Le club des 1 000 milliards a un nouveau membre
Walmart est la dixième entreprise américaine à franchir ce seuil symbolique, la douzième au total avec TSMC et Aramco. Après une progression de 72% en 2024, de 23% en 2025, le titre est en hausse de 15% depuis le début de l’année, alors que le e-commerce permet à l’enseigne de continuer à afficher de solides taux de croissance. Sa capitalisation boursière permet à Walmart de jouer dans la cour des grandes valeurs de la tech US…et sa valorisation aussi. Avec un PE forward de 44.5, l’entreprise se paye plus cher que toutes les 7 Magnifiques, à l’exception de Tesla.
Le découplage sino-américain en un chiffre
Les Etats-Unis ne représentent plus que 10% des exportations de la Chine, contre 20% en 2018 (même si certains produits passent par d’autres pays avant de finir aux Etats-Unis, de façon à contourner les droits de douane). C’est le résultat de la politique commerciale de Donald Trump et de l’affrontement entre les deux puissances, qui souhaitent être moins dépendantes l’une de l’autre. Une dynamique qui n’a pas empêché la Chine d’afficher un excédent commercial record en 2025 (1 200 milliards de dollars). L’Empire du milieu a trouvé d’autres débouchés, et malgré les appels à rééquilibrer son économie vers plus de demande domestique, les exportations restent le principal moteur de la croissance.

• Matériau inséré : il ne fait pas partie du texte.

Lemma batch_dirs_In out bs : forall idx p,
  In p (batch_dirs out bs idx) -> exists j b, (idx <= j)%nat /\ p = join out (batch_dir_name j b).
Proof.
  induction bs as [|b r IH]; intros idx p H; simpl in H; [contradiction|].
  destruct H as [<-|H]; [exists idx, b; split; [lia|reflexivity]|].
  apply IH in H as [j [b' [Hj ->]]]; exists j, b'; split; [lia|reflexivity].
Qed.

Lemma join_batch_dir_name_inj out i j b c :
  join out (batch_dir_name i b) = join out (batch_dir_name j c) -> i = j.
Proof.
  unfold batch_dir_name; rewrite !join_eq, lit_batch_; simpl starts_with_slash.
  intros H; apply app_inv_head in H.
  change ([98; 97; 116; 99; 104; 95] ++ zpad 3 i ++ [95] ++ py_str_nat (List.length b) ++ lit "msg")
    with ([98; 97; 116; 99; 104; 95] ++ (zpad 3 i ++ 95 :: (py_str_nat (List.length b) ++ lit "msg"))) in H.
  change ([98; 97; 116; 99; 104; 95] ++ zpad 3 j ++ [95] ++ py_str_nat (List.length c) ++ lit "msg")
    with ([98; 97; 116; 99; 104; 95] ++ (zpad 3 j ++ 95 :: (py_str_nat (List.length c) ++ lit "msg"))) in H.
  apply app_inv_head, zpad_sep_inj in H as [-> _]; reflexivity.
Qed.

Lemma sort_by_size_perm l : Permutation (sort_by_size l) l.
Proof. exact (proj1 (sort_fold_spec l [] (Sorted_nil _))). Qed.

(** C3 (as the code behaves): when every converted file is larger than
    the byte limit of [mb] MiB (a single oversized message, say), the
    sorted listing starts with such a file, and at that file [cur] is
    still empty but [cur_size+sz > maxb], so line 156 closes the empty
    batch: the batches start with an empty one (and step 3 makes the
    folder [batch_001_0msg] for it); each file is then alone in its
    batch. *)
Theorem gui_batches_empty_first_batch : forall bs mb l,
  l <> [] -> Forall (fun f => mb * 1024 * 1024 < Z.of_N (fsize f)) l ->
  gui_batches bs mb (sort_by_size l) = [] :: map (fun f => [f]) (sort_by_size l).
Proof.
  intros bs mb l Hne Hall; unfold gui_batches, make_batches.
  assert (Hp := sort_by_size_perm l).
  assert (Hall' : Forall (fun f => mb * 1024 * 1024 < Z.of_N (fsize f)) (sort_by_size l)).
  { apply Forall_forall; intros f Hf.
    apply (proj1 (Forall_forall _ l) Hall), (Permutation_in _ Hp), Hf. }
  destruct (sort_by_size l) as [|f r].
  - apply Permutation_nil in Hp; congruence.
  - rewrite partition_loop_all_over by (lia || exact Hall'); reflexivity.
Qed.

Lemma gui_batches_empty_first_batch_witness :
  ([big_file] <> [] /\ Forall (fun f => 1 * 1024 * 1024 < Z.of_N (fsize f)) [big_file]) /\
  gui_batches 50 1 (sort_by_size [big_file]) = [[]; [big_file]].
Proof.
  assert (H1 : [big_file] <> []) by discriminate.
  assert (H2 : Forall (fun f => 1 * 1024 * 1024 < Z.of_N (fsize f)) [big_file])
    by (repeat constructor; simpl; lia).
  split; [split; [exact H1|exact H2]|].
  exact (gui_batches_empty_first_batch 50 1 [big_file] H1 H2).
Defined.

(** X9: step 3 gives each batch its own folder: the paths
    [out_dir/batch_idx_nmsg] of the batches are pairwise distinct (the
    three-digit index differs), one per batch. *)
Theorem batch_dirs_distinct : forall out batches,
  NoDup (batch_dirs out batches 1) /\ List.length (batch_dirs out batches 1) = List.length batches.
Proof.
  intros out batches; generalize 1%nat as idx.
  induction batches as [|b r IH]; intros idx; simpl; [split; [constructor|reflexivity]|].
  destruct (IH (S idx)) as [Hnd Hlen]; split; [|rewrite Hlen; reflexivity].
  constructor; [|exact Hnd].
  intros Hin; apply batch_dirs_In in Hin as [j [c [Hj Heq]]].
  apply join_batch_dir_name_inj in Heq; lia.
Qed.

(** ** Sanitizers, further *)


Lemma no_double_space_app_r a s : no_double_space (a ++ s) -> no_double_space s.
Proof. intros H l1 l2 E; apply (H (a ++ l1) l2); rewrite E, app_assoc; reflexivity. Qed.

Lemma no_double_space_app_l s b : no_double_space (s ++ b) -> no_double_space s.
Proof. intros H l1 l2 E; apply (H l1 (l2 ++ b)); rewrite E, <- app_assoc; reflexivity. Qed.

Lemma no_double_space_rev s : no_double_space s -> no_double_space (rev s).
Proof.
  intros H l1 l2 E; apply (H (rev l2) (rev l1)).
  rewrite <- (rev_involutive s), E, rev_app_distr; simpl; rewrite <- !app_assoc; reflexivity.
Qed.

Lemma lstrip_suffix s : exists a, s = a ++ lstrip s.
Proof.
  induction s as [|x r [a Ha]]; simpl; [exists []; reflexivity|].
  destruct (is_space x); [exists (x :: a); simpl; rewrite <- Ha; reflexivity|exists []; reflexivity].
Qed.

Lemma no_double_space_py_strip s : no_double_space s -> no_double_space (py_strip s).
Proof.
  intros H; unfold py_strip; apply no_double_space_rev.
  destruct (lstrip_suffix (rev (lstrip s))) as [a Ha]; apply (no_double_space_app_r a).
  rewrite <- Ha; apply no_double_space_rev.
  destruct (lstrip_suffix s) as [b Hb]; apply (no_double_space_app_r b); rewrite <- Hb; exact H.
Qed.

Lemma no_double_space_slice s k : no_double_space s -> no_double_space (py_slice_to s k).
Proof.
  intros H; unfold py_slice_to; destruct (0 <=? k);
    match goal with |- context [firstn ?n s] => apply (no_double_space_app_l _ (skipn n s)) end;
    rewrite firstn_skipn; exact H.
Qed.

Lemma collapse_ws_true_head s c r : collapse_ws true s = c :: r -> is_space c = false.
Proof.
  induction s as [|x s IH]; simpl; [discriminate|].
  destruct (is_space x) eqn:E; [exact IH|intros [=<- _]; exact E].
Qed.

Lemma collapse_ws_no_double b s : no_double_space (collapse_ws b s).
Proof.
  revert b; induction s as [|x s IH]; intros b; simpl.
  - intros [|y l1] l2; discriminate.
  - destruct (is_space x) eqn:E; [destruct b; [apply IH|]|];
      intros [|y l1] l2 H; simpl in H; injection H; intros; subst;
      first
        [ match goal with
          | Hx : collapse_ws true s = 32 :: _ |- _ =>
              apply collapse_ws_true_head in Hx; vm_compute in Hx; discriminate
          end
        | match goal with
          | Hx : collapse_ws ?bb s = l1 ++ _ |- _ => exact (IH bb l1 l2 Hx)
          end
        | vm_compute in E; discriminate ].
Qed.

Lemma collapse_ws_space b s c : In c (collapse_ws b s) -> is_space c = true -> c = 32.
Proof.
  revert b; induction s as [|x s IH]; intros b; simpl; [contradiction|].
  destruct (is_space x) eqn:E; [destruct b|]; simpl.
  - apply IH.
  - intros [<-|H] Hc; [reflexivity|eapply IH; eassumption].
  - intros [<-|H] Hc; [congruence|eapply IH; eassumption].
Qed.

Lemma lstrip_head s c r : lstrip s = c :: r -> is_space c = false.
Proof.
  induction s as [|x s IH]; simpl; [discriminate|].
  destruct (is_space x) eqn:E; [exact IH|intros [=<- _]; exact E].
Qed.

Lemma lstrip_snoc l c : is_space c = false -> lstrip (l ++ [c]) = lstrip l ++ [c].
Proof.
  intros Hc; induction l as [|x l IH]; simpl; [rewrite Hc; reflexivity|].
  destruct (is_space x); [exact IH|reflexivity].
Qed.

Lemma py_strip_head s c r : py_strip s = c :: r -> is_space c = false.
Proof.
  unfold py_strip; destruct (lstrip s) as [|c0 r0] eqn:E; [discriminate|].
  change (rev (c0 :: r0)) with (rev r0 ++ [c0]).
  rewrite lstrip_snoc by (apply (lstrip_head s c0 r0), E).
  rewrite rev_app_distr; intros [=<- _]; apply (lstrip_head s c0 r0), E.
Qed.

Lemma py_strip_last s l c : py_strip s = l ++ [c] -> is_space c = false.
Proof.
  unfold py_strip; intros H.
  apply (f_equal (@rev Z)) in H; rewrite rev_involutive, rev_app_distr in H.
  apply (lstrip_head (rev (lstrip s)) c (rev l)), H.
Qed.

Lemma firstn_head {A} n (l : list A) c r : firstn n l = c :: r -> exists r', l = c :: r'.
Proof. destruct n, l; simpl; intros H; try discriminate; injection H as <- _; eauto. Qed.

Lemma py_slice_to_head {A} (s : list A) k c r : py_slice_to s k = c :: r -> exists r', s = c :: r'.
Proof. unfold py_slice_to; destruct (0 <=? k); apply firstn_head. Qed.

(** X10: the GUI's [sanitize] normalises white space: the only white space
    left is the plain space, no two spaces are adjacent, and the name does
    not start with white space (it can end with a space when the cut at
    [max_len] falls after one). *)
Theorem gui_sanitize_spaces : forall t ml,
  (forall c, In c (gui_sanitize t ml) -> is_space c = true -> c = 32) /\
  no_double_space (gui_sanitize t ml) /\
  (forall c r, gui_sanitize t ml = c :: r -> is_space c = false).
Proof.
  intros t ml; unfold gui_sanitize.
  set (t2 := py_strip _).
  destruct (py_slice_to t2 ml) as [|x r] eqn:Hs.
  - split; [|split].
    + intros c Hc; simpl in Hc; repeat destruct Hc as [<-|Hc]; try contradiction;
        intros H; vm_compute in H; discriminate.
    + intros l1 l2 H.
      assert (Hin : In 32 (lit "No_Subject")) by (rewrite H; apply in_or_app; right; left; reflexivity).
      simpl in Hin; repeat destruct Hin as [Hin|Hin]; try discriminate; contradiction.
    + intros c r H; injection H as <- _; reflexivity.
  - split; [|split].
    + intros c Hc Hsp; rewrite <- Hs in Hc.
      apply In_py_slice_to, In_py_strip in Hc; exact (collapse_ws_space _ _ _ Hc Hsp).
    + rewrite <- Hs; apply no_double_space_slice, no_double_space_py_strip, collapse_ws_no_double.
    + intros c r' [=<- _].
      apply py_slice_to_head in Hs as [r2 Hr2]; unfold t2 in Hr2.
      exact (py_strip_head _ x r2 Hr2).
Qed.

Lemma filter_all {A} (f : A -> bool) l : (forall x, In x l -> f x = true) -> filter f l = l.
Proof.
  induction l as [|x r IH]; intros H; simpl; [reflexivity|].
  rewrite (H x (or_introl eq_refl)), IH; [reflexivity|].
  intros y Hy; apply H; right; exact Hy.
Qed.

Lemma lstrip_id s : (forall c r, s = c :: r -> is_space c = false) -> lstrip s = s.
Proof. destruct s as [|c r]; simpl; intros H; [reflexivity|rewrite (H c r eq_refl); reflexivity]. Qed.

Lemma py_strip_id s :
  (forall c r, s = c :: r -> is_space c = false) ->
  (forall l c, s = l ++ [c] -> is_space c = false) ->
  py_strip s = s.
Proof.
  intros Hh Hl; unfold py_strip; rewrite (lstrip_id s Hh), lstrip_id; [apply rev_involutive|].
  intros c r H; apply (Hl (rev r)); rewrite <- (rev_involutive s), H; reflexivity.
Qed.

(** A name with none of the replaced or removed characters, no white space
    at either end and within the length limit is returned unchanged. *)
Lemma sanitize_filename_fixed x ml :
  x <> [] ->
  (forall c, In c x -> is_cli_bad c = false /\ is_ctrl c = false) ->
  Z.of_nat (List.length x) <= ml ->
  (forall c r, x = c :: r -> is_space c = false) ->
  (forall l c, x = l ++ [c] -> is_space c = false) ->
  sanitize_filename x ml = x.
Proof.
  intros Hne Hc Hlen Hh Hl; unfold sanitize_filename; cbv zeta.
  rewrite (map_ext_in _ (fun c => c)) by (intros c Hin; rewrite (proj1 (Hc c Hin)); reflexivity).
  rewrite map_id, filter_all by (intros c Hin; rewrite (proj2 (Hc c Hin)); reflexivity).
  rewrite py_strip_id by assumption.
  replace (Z.of_nat (List.length x) >? ml) with false by (symmetry; rewrite Z.gtb_ltb; apply Z.ltb_ge; lia).
  destruct x; [contradiction|reflexivity].
Qed.

Lemma sanitize_filename_shape s ml : 13 <= ml ->
  let r := sanitize_filename s ml in
  r <> [] /\
  (forall c, In c r -> is_cli_bad c = false /\ is_ctrl c = false) /\
  Z.of_nat (List.length r) <= ml /\
  (forall c r', r = c :: r' -> is_space c = false) /\
  (forall l c, r = l ++ [c] -> is_space c = false).
Proof.
  intros Hml; unfold sanitize_filename; cbv zeta.
  set (f3 := py_strip _).
  assert (Hf3 : forall c, In c f3 -> is_cli_bad c = false /\ is_ctrl c = false).
  { intros c Hc; apply In_py_strip, filter_In in Hc as [Hc Hctl].
    apply in_map_iff in Hc as [x [<- _]].
    apply negb_true_iff in Hctl.
    destruct (is_cli_bad x) eqn:Hx; split; auto. }
  destruct (Z.of_nat (List.length f3) >? ml) eqn:Hlen.
  - set (p := py_slice_to f3 (ml - 4)).
    assert (Hp : Z.of_nat (List.length p) <= ml - 4) by (apply length_py_slice_to_nonneg; lia).
    assert (Hne : p ++ lit "..." <> []) by (destruct p; discriminate).
    destruct (p ++ lit "...") as [|x r] eqn:Hr; [contradiction|].
    rewrite <- Hr; split; [rewrite Hr; discriminate|split; [|split; [|split]]].
    + intros c Hc; apply in_app_or in Hc as [Hc|Hc].
      * apply Hf3, (In_py_slice_to _ _ (ml - 4)), Hc.
      * revert c Hc; in_lit_cases.
    + rewrite length_app; simpl List.length; lia.
    + intros c r' H; unfold p in H.
      destruct (py_slice_to f3 (ml - 4)) as [|y p'] eqn:Ep.
      * injection H as <- _; reflexivity.
      * injection H as <- _.
        apply py_slice_to_head in Ep as [r2 Hr2]; unfold f3 in Hr2.
        exact (py_strip_head _ y r2 Hr2).
    + intros l c H; change (lit "...") with ([46; 46] ++ [46]) in H.
      rewrite app_assoc in H; apply app_inj_tail in H as [_ <-]; reflexivity.
  - rewrite Z.gtb_ltb in Hlen; apply Z.ltb_ge in Hlen.
    destruct f3 as [|x r] eqn:Hr.
    + split; [discriminate|split; [|split; [simpl; lia|split]]].
      * in_lit_cases.
      * intros c r' [=<- _]; reflexivity.
      * intros l c H; change (lit "unnamed_email") with (lit "unnamed_emai" ++ [108]) in H.
        apply app_inj_tail in H as [_ <-]; reflexivity.
    + split; [discriminate|split; [exact Hf3|split; [exact Hlen|split]]].
      * intros c r' H; rewrite H in Hr; unfold f3 in Hr; exact (py_strip_head _ c r' Hr).
      * intros l c H; rewrite H in Hr; unfold f3 in Hr; exact (py_strip_last _ l c Hr).
Qed.

(** X11: with a length limit of at least 13 (the length of the placeholder
    [unnamed_email]), sanitizing a sanitized name changes nothing. *)
Theorem sanitize_filename_idempotent : forall s ml,
  13 <= ml -> sanitize_filename (sanitize_filename s ml) ml = sanitize_filename s ml.
Proof.
  intros s ml Hml.
  destruct (sanitize_filename_shape s ml Hml) as [Hne [Hc [Hlen [Hh Hl]]]].
  apply sanitize_filename_fixed; assumption.
Qed.
(** * MOOSE-Z: the model registry, the prediction driver and the entry point

    A shallow embedding of [moosez/resources.py], [moosez/predict.py] and
    [moosez/moosez.py].

    - Python values are a tagged union [pyvalue]; a [dict] literal is an
      association list in insertion order, looked up by key.
    - Code with effects (printing, logging, [os.environ], [subprocess.run],
      calls into the operating system and into the modules of the package
      that are not part of this development) runs in a state-and-exception
      monad [M] over an explicit interpreter state.
    - What lies outside Python (file system, network, terminal of helper
      modules, the segmentation engine) is an abstract [world] that only the
      operations of a [Host] can change. *)

From Stdlib Require Import String Ascii List ZArith QArith Bool Lia.
From Stdlib Require Import DecimalString.
Import ListNotations.
Local Open Scope string_scope.
Local Open Scope Z_scope.
Set Warnings "-register-all".

(* ===================================================================== *)
(** ** Python values                                                      *)
(* ===================================================================== *)

Module Py.

(** Keys of the dictionaries of this program are [str] or [int]. *)
Inductive pykey : Type :=
| KStr (s : string)
| KInt (n : Z).

(** Float literals are kept as the exact decimal written in the source
    ([1.5], [0.4000000059604645]); the program performs no arithmetic on
    them. *)
Inductive pyvalue : Type :=
| PNone
| PBool (b : bool)
| PInt (n : Z)
| PFloat (q : Q)
| PStr (s : string)
| PList (l : list pyvalue)
| PDict (d : list (pykey * pyvalue)).

Definition dict := list (pykey * pyvalue).

(** Exceptions the program raises or lets through. *)
Inductive exn : Type :=
| Exception (msg : string)
| SystemExit (code : Z)
| CalledProcessError (returncode : Z) (cmd : string)
| OSError (msg : string)
| TypeError (msg : string).

Inductive result (A : Type) : Type :=
| Ok (a : A)
| Raise (e : exn).
Arguments Ok {A} a.
Arguments Raise {A} e.

Definition key_eqb (a b : pykey) : bool :=
  match a, b with
  | KStr s, KStr t => String.eqb s t
  | KInt n, KInt m => Z.eqb n m
  | _, _ => false
  end.

(** [d.get(k)] / [k in d]: the first binding of [k]. *)
Fixpoint dict_get (d : dict) (k : pykey) : option pyvalue :=
  match d with
  | [] => None
  | (k', v) :: d' => if key_eqb k' k then Some v else dict_get d' k
  end.

Definition dict_mem (d : dict) (k : pykey) : bool :=
  match dict_get d k with Some _ => true | None => false end.

(** [d[k] = v]: replaces the value of an existing key in place, appends a
    new key at the end. *)
Fixpoint dict_set (d : dict) (k : pykey) (v : pyvalue) : dict :=
  match d with
  | [] => [(k, v)]
  | (k', v') :: d' =>
      if key_eqb k' k then (k', v) :: d' else (k', v') :: dict_set d' k v
  end.

(** [d.keys()]. *)
Definition dict_keys (d : dict) : list pykey := map fst d.

(** Field access on a value that may or may not be a dict. *)
Definition field (v : pyvalue) (name : string) : option pyvalue :=
  match v with
  | PDict d => dict_get d (KStr name)
  | _ => None
  end.

(** [v[k] = x]: item assignment, defined on dicts. *)
Definition setitem (v : pyvalue) (k : pykey) (x : pyvalue) : result pyvalue :=
  match v with
  | PDict d => Ok (PDict (dict_set d k x))
  | _ => Raise (TypeError "object does not support item assignment")
  end.

Definition is_None (v : pyvalue) : bool :=
  match v with PNone => true | _ => false end.

(** [str(n)] for an [int]. *)
Definition str_int (n : Z) : string := NilZero.string_of_int (Z.to_int n).

End Py.
Import Py.

(* ===================================================================== *)
(** ** The interpreter state and the effect monad                         *)
(* ===================================================================== *)

Module Runtime.

Inductive level : Type := INFO | ERROR.

(** What the modelled code itself does to the terminal, the log and the
    process table, in program order.  The terminal and the log file opened
    by [logging.basicConfig] are kept here, apart from the [world]. *)
Inductive event : Type :=
| Print (s : string)                        (* print(s) *)
| Log (l : level) (s : string)              (* logging.info(s), logging.error(s) *)
| SpinnerStart (text : string)              (* Halo(text=...).start() *)
| SpinnerSucceed (text : string)            (* spinner.succeed(text) *)
| StdoutToDevnull                           (* os.dup2(devnull.fileno(), 1) *)
| StdoutRestored                            (* os.dup2(old_stdout, 1) *)
| SubprocessRun (cmd : string) (returncode : Z)   (* subprocess.run(cmd, shell=True, ...) *)
| UsageError (option value : string).
    (* argparse's parser.error for an invalid choice: the usage line and
       "argument <option>: invalid choice: <value> (choose from ...)" on
       standard error, in argparse's own wording *)

(** The surroundings of the three modules: the operating system, the
    external engine reached through the shell, and the functions of the
    package modules [constants], [display], [download], [file_utilities] and
    [input_validation], which the three modules call but do not define.  Each
    receives exactly the arguments the caller passes and may read and change
    the [world]; each may raise. *)
Class Host : Type := {
  world : Type;
  (* os, os.path *)
  abspath : string -> string;
  path_join : string -> string -> string;
  listdir : string -> world -> result (list string);
  isdir : string -> world -> bool;
  (* the shell: a command line and an environment give an exit code *)
  shell : string -> list (string * string) -> world -> Z * world;
  (* moosez.constants *)
  NNUNET_RESULTS_FOLDER : string;
  (* moosez.display *)
  display_logo : world -> result unit * world;
  display_citation : world -> result unit * world;
  display_expectations : string -> world -> result unit * world;
  display_expected_modality : string -> world -> result pyvalue * world;
  (* moosez.download *)
  download_model : string -> string -> world -> result unit * world;
  (* moosez.file_utilities *)
  nnunet_folder_structure : world -> result string * world;
  moose_folder_structure :
    string -> string -> pyvalue -> world ->
    result (string * list string * list string) * world;
  organise_files_by_modality :
    list string -> pyvalue -> string -> world -> result unit * world;
  (* moosez.input_validation *)
  select_moose_compliant_subjects :
    list string -> pyvalue -> world -> result (list string) * world;
  make_nnunet_compatible : string -> world -> result unit * world
}.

Plus d’inflation en France
En France, l’inflation du mois de janvier est ressortie nettement en-dessous des attentes, à +0.3% sur un an en décembre, après +0.8% en décembre. C’est le plus faible niveau depuis fin 2020. La bonne nouvelle, c’est que l’inflation n’est plus un problème. Mais une inflation trop faible est aussi la traduction d’une économie assez peu dynamique. Depuis le retour de l’inflation en 2021, l’inflation en France a été la plupart du temps plus faible que dans le reste de la zone euro. En cumulé, c’est 7 points d’inflation en moins depuis 2019, selon les calculs de l’économiste de Rexecode Anthony Morlet-Lavidalie.